_Problem to work on_
Word for word, retype every entry in the listing.

_Data for this exercise_

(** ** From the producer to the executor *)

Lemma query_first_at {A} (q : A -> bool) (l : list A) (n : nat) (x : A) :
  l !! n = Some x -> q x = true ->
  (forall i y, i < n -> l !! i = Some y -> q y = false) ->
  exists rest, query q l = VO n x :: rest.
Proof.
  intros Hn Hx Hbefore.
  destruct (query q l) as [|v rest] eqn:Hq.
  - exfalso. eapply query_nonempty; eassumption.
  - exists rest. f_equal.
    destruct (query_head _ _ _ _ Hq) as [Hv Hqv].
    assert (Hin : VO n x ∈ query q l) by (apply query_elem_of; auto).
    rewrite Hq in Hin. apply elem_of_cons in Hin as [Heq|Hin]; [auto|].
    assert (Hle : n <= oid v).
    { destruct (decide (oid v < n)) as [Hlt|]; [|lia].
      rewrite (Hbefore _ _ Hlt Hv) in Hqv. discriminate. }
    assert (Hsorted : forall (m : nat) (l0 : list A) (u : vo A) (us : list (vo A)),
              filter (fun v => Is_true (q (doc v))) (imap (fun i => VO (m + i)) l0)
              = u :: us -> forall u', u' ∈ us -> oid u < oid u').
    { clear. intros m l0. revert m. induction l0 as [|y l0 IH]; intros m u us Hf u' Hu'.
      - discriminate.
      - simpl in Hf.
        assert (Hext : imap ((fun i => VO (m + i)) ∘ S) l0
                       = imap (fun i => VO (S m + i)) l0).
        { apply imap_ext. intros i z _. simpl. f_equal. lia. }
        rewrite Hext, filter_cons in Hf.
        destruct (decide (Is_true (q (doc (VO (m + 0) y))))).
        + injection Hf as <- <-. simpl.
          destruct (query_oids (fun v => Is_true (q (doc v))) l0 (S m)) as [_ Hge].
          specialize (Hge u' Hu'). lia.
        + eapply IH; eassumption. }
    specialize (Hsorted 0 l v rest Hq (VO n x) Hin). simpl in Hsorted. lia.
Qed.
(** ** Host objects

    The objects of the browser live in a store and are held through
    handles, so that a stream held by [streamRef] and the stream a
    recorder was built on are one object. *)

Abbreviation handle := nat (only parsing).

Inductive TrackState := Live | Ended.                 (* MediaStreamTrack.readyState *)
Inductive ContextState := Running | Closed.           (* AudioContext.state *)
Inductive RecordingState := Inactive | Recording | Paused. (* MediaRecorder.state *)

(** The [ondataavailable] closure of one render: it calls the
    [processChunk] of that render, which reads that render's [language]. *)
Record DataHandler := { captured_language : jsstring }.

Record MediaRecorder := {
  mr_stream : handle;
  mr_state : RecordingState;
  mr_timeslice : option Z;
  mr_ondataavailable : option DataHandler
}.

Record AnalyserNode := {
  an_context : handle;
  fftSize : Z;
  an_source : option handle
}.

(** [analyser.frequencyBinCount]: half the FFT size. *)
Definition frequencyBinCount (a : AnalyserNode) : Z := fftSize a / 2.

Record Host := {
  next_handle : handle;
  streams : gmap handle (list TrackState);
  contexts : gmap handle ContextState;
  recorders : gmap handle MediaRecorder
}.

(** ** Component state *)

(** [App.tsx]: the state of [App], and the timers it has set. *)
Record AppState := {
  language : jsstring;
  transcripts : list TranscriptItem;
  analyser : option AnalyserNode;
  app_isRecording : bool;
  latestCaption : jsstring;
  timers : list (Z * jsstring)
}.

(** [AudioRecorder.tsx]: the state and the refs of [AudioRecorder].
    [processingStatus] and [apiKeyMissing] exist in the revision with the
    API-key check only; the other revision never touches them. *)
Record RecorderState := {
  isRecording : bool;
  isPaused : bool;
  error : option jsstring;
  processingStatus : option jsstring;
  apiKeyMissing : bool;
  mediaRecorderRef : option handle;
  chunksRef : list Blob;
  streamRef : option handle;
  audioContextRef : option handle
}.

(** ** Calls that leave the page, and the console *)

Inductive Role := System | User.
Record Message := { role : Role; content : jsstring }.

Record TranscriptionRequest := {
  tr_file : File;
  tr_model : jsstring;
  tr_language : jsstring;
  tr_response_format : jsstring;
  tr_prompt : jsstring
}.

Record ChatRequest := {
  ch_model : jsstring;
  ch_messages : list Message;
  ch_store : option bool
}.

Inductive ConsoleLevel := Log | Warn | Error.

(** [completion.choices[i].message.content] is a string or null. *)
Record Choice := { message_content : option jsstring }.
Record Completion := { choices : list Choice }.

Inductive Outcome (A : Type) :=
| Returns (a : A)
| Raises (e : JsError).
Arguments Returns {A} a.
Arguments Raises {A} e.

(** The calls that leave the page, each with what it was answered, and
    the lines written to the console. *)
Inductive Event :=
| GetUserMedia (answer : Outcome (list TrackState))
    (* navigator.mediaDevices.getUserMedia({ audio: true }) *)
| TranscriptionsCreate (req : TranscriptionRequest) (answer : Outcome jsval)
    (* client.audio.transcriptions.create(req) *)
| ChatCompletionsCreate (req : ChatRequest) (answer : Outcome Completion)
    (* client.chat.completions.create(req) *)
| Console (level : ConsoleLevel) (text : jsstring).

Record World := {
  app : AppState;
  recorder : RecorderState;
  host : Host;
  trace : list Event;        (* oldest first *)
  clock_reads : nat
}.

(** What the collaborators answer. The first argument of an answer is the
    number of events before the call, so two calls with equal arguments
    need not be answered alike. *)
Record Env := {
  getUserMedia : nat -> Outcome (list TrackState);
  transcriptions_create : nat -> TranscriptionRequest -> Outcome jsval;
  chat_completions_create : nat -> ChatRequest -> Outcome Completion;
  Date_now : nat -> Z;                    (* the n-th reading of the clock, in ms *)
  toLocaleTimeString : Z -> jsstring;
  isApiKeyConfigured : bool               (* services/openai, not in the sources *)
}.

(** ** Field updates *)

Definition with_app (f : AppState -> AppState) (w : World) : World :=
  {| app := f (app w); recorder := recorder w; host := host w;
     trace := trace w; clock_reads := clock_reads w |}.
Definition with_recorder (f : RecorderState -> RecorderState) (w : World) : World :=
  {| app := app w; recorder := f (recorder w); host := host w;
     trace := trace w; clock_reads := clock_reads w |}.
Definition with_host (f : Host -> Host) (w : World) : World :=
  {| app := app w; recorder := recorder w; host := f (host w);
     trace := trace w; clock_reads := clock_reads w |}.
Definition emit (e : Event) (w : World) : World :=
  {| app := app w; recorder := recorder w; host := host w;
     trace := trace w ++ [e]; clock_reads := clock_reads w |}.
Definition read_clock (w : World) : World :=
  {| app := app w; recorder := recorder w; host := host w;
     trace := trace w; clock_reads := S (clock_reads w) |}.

_Answer section_
(** ** From the producer to the executor *)

Lemma query_first_at {A} (q : A -> bool) (l : list A) (n : nat) (x : A) :
  l !! n = Some x -> q x = true ->
  (forall i y, i < n -> l !! i = Some y -> q y = false) ->
  exists rest, query q l = VO n x :: rest.
Proof.
  intros Hn Hx Hbefore.
  destruct (query q l) as [|v rest] eqn:Hq.
  - exfalso. eapply query_nonempty; eassumption.
  - exists rest. f_equal.
    destruct (query_head _ _ _ _ Hq) as [Hv Hqv].
    assert (Hin : VO n x ∈ query q l) by (apply query_elem_of; auto).
    rewrite Hq in Hin. apply elem_of_cons in Hin as [Heq|Hin]; [auto|].
    assert (Hle : n <= oid v).
    { destruct (decide (oid v < n)) as [Hlt|]; [|lia].
      rewrite (Hbefore _ _ Hlt Hv) in Hqv. discriminate. }
    assert (Hsorted : forall (m : nat) (l0 : list A) (u : vo A) (us : list (vo A)),
              filter (fun v => Is_true (q (doc v))) (imap (fun i => VO (m + i)) l0)
              = u :: us -> forall u', u' ∈ us -> oid u < oid u').
    { clear. intros m l0. revert m. induction l0 as [|y l0 IH]; intros m u us Hf u' Hu'.
      - discriminate.
      - simpl in Hf.
        assert (Hext : imap ((fun i => VO (m + i)) ∘ S) l0
                       = imap (fun i => VO (S m + i)) l0).
        { apply imap_ext. intros i z _. simpl. f_equal. lia. }
        rewrite Hext, filter_cons in Hf.
        destruct (decide (Is_true (q (doc (VO (m + 0) y))))).
        + injection Hf as <- <-. simpl.
          destruct (query_oids (fun v => Is_true (q (doc v))) l0 (S m)) as [_ Hge].
          specialize (Hge u' Hu'). lia.
        + eapply IH; eassumption. }
    specialize (Hsorted 0 l v rest Hq (VO n x) Hin). simpl in Hsorted. lia.
Qed.
(** ** Host objects

    The objects of the browser live in a store and are held through
    handles, so that a stream held by [streamRef] and the stream a
    recorder was built on are one object. *)

Abbreviation handle := nat (only parsing).

Inductive TrackState := Live | Ended.                 (* MediaStreamTrack.readyState *)
Inductive ContextState := Running | Closed.           (* AudioContext.state *)
Inductive RecordingState := Inactive | Recording | Paused. (* MediaRecorder.state *)

(** The [ondataavailable] closure of one render: it calls the
    [processChunk] of that render, which reads that render's [language]. *)
Record DataHandler := { captured_language : jsstring }.

Record MediaRecorder := {
  mr_stream : handle;
  mr_state : RecordingState;
  mr_timeslice : option Z;
  mr_ondataavailable : option DataHandler
}.

Record AnalyserNode := {
  an_context : handle;
  fftSize : Z;
  an_source : option handle
}.

(** [analyser.frequencyBinCount]: half the FFT size. *)
Definition frequencyBinCount (a : AnalyserNode) : Z := fftSize a / 2.

Record Host := {
  next_handle : handle;
  streams : gmap handle (list TrackState);
  contexts : gmap handle ContextState;
  recorders : gmap handle MediaRecorder
}.

(** ** Component state *)

(** [App.tsx]: the state of [App], and the timers it has set. *)
Record AppState := {
  language : jsstring;
  transcripts : list TranscriptItem;
  analyser : option AnalyserNode;
  app_isRecording : bool;
  latestCaption : jsstring;
  timers : list (Z * jsstring)
}.

(** [AudioRecorder.tsx]: the state and the refs of [AudioRecorder].
    [processingStatus] and [apiKeyMissing] exist in the revision with the
    API-key check only; the other revision never touches them. *)
Record RecorderState := {
  isRecording : bool;
  isPaused : bool;
  error : option jsstring;
  processingStatus : option jsstring;
  apiKeyMissing : bool;
  mediaRecorderRef : option handle;
  chunksRef : list Blob;
  streamRef : option handle;
  audioContextRef : option handle
}.

(** ** Calls that leave the page, and the console *)

Inductive Role := System | User.
Record Message := { role : Role; content : jsstring }.

Record TranscriptionRequest := {
  tr_file : File;
  tr_model : jsstring;
  tr_language : jsstring;
  tr_response_format : jsstring;
  tr_prompt : jsstring
}.

Record ChatRequest := {
  ch_model : jsstring;
  ch_messages : list Message;
  ch_store : option bool
}.

Inductive ConsoleLevel := Log | Warn | Error.

(** [completion.choices[i].message.content] is a string or null. *)
Record Choice := { message_content : option jsstring }.
Record Completion := { choices : list Choice }.

Inductive Outcome (A : Type) :=
| Returns (a : A)
| Raises (e : JsError).
Arguments Returns {A} a.
Arguments Raises {A} e.

(** The calls that leave the page, each with what it was answered, and
    the lines written to the console. *)
Inductive Event :=
| GetUserMedia (answer : Outcome (list TrackState))
    (* navigator.mediaDevices.getUserMedia({ audio: true }) *)
| TranscriptionsCreate (req : TranscriptionRequest) (answer : Outcome jsval)
    (* client.audio.transcriptions.create(req) *)
| ChatCompletionsCreate (req : ChatRequest) (answer : Outcome Completion)
    (* client.chat.completions.create(req) *)
| Console (level : ConsoleLevel) (text : jsstring).

Record World := {
  app : AppState;
  recorder : RecorderState;
  host : Host;
  trace : list Event;        (* oldest first *)
  clock_reads : nat
}.

(** What the collaborators answer. The first argument of an answer is the
    number of events before the call, so two calls with equal arguments
    need not be answered alike. *)
Record Env := {
  getUserMedia : nat -> Outcome (list TrackState);
  transcriptions_create : nat -> TranscriptionRequest -> Outcome jsval;
  chat_completions_create : nat -> ChatRequest -> Outcome Completion;
  Date_now : nat -> Z;                    (* the n-th reading of the clock, in ms *)
  toLocaleTimeString : Z -> jsstring;
  isApiKeyConfigured : bool               (* services/openai, not in the sources *)
}.

(** ** Field updates *)

Definition with_app (f : AppState -> AppState) (w : World) : World :=
  {| app := f (app w); recorder := recorder w; host := host w;
     trace := trace w; clock_reads := clock_reads w |}.
Definition with_recorder (f : RecorderState -> RecorderState) (w : World) : World :=
  {| app := app w; recorder := f (recorder w); host := host w;
     trace := trace w; clock_reads := clock_reads w |}.
Definition with_host (f : Host -> Host) (w : World) : World :=
  {| app := app w; recorder := recorder w; host := f (host w);
     trace := trace w; clock_reads := clock_reads w |}.
Definition emit (e : Event) (w : World) : World :=
  {| app := app w; recorder := recorder w; host := host w;
     trace := trace w ++ [e]; clock_reads := clock_reads w |}.
Definition read_clock (w : World) : World :=
  {| app := app w; recorder := recorder w; host := host w;
     trace := trace w; clock_reads := S (clock_reads w) |}.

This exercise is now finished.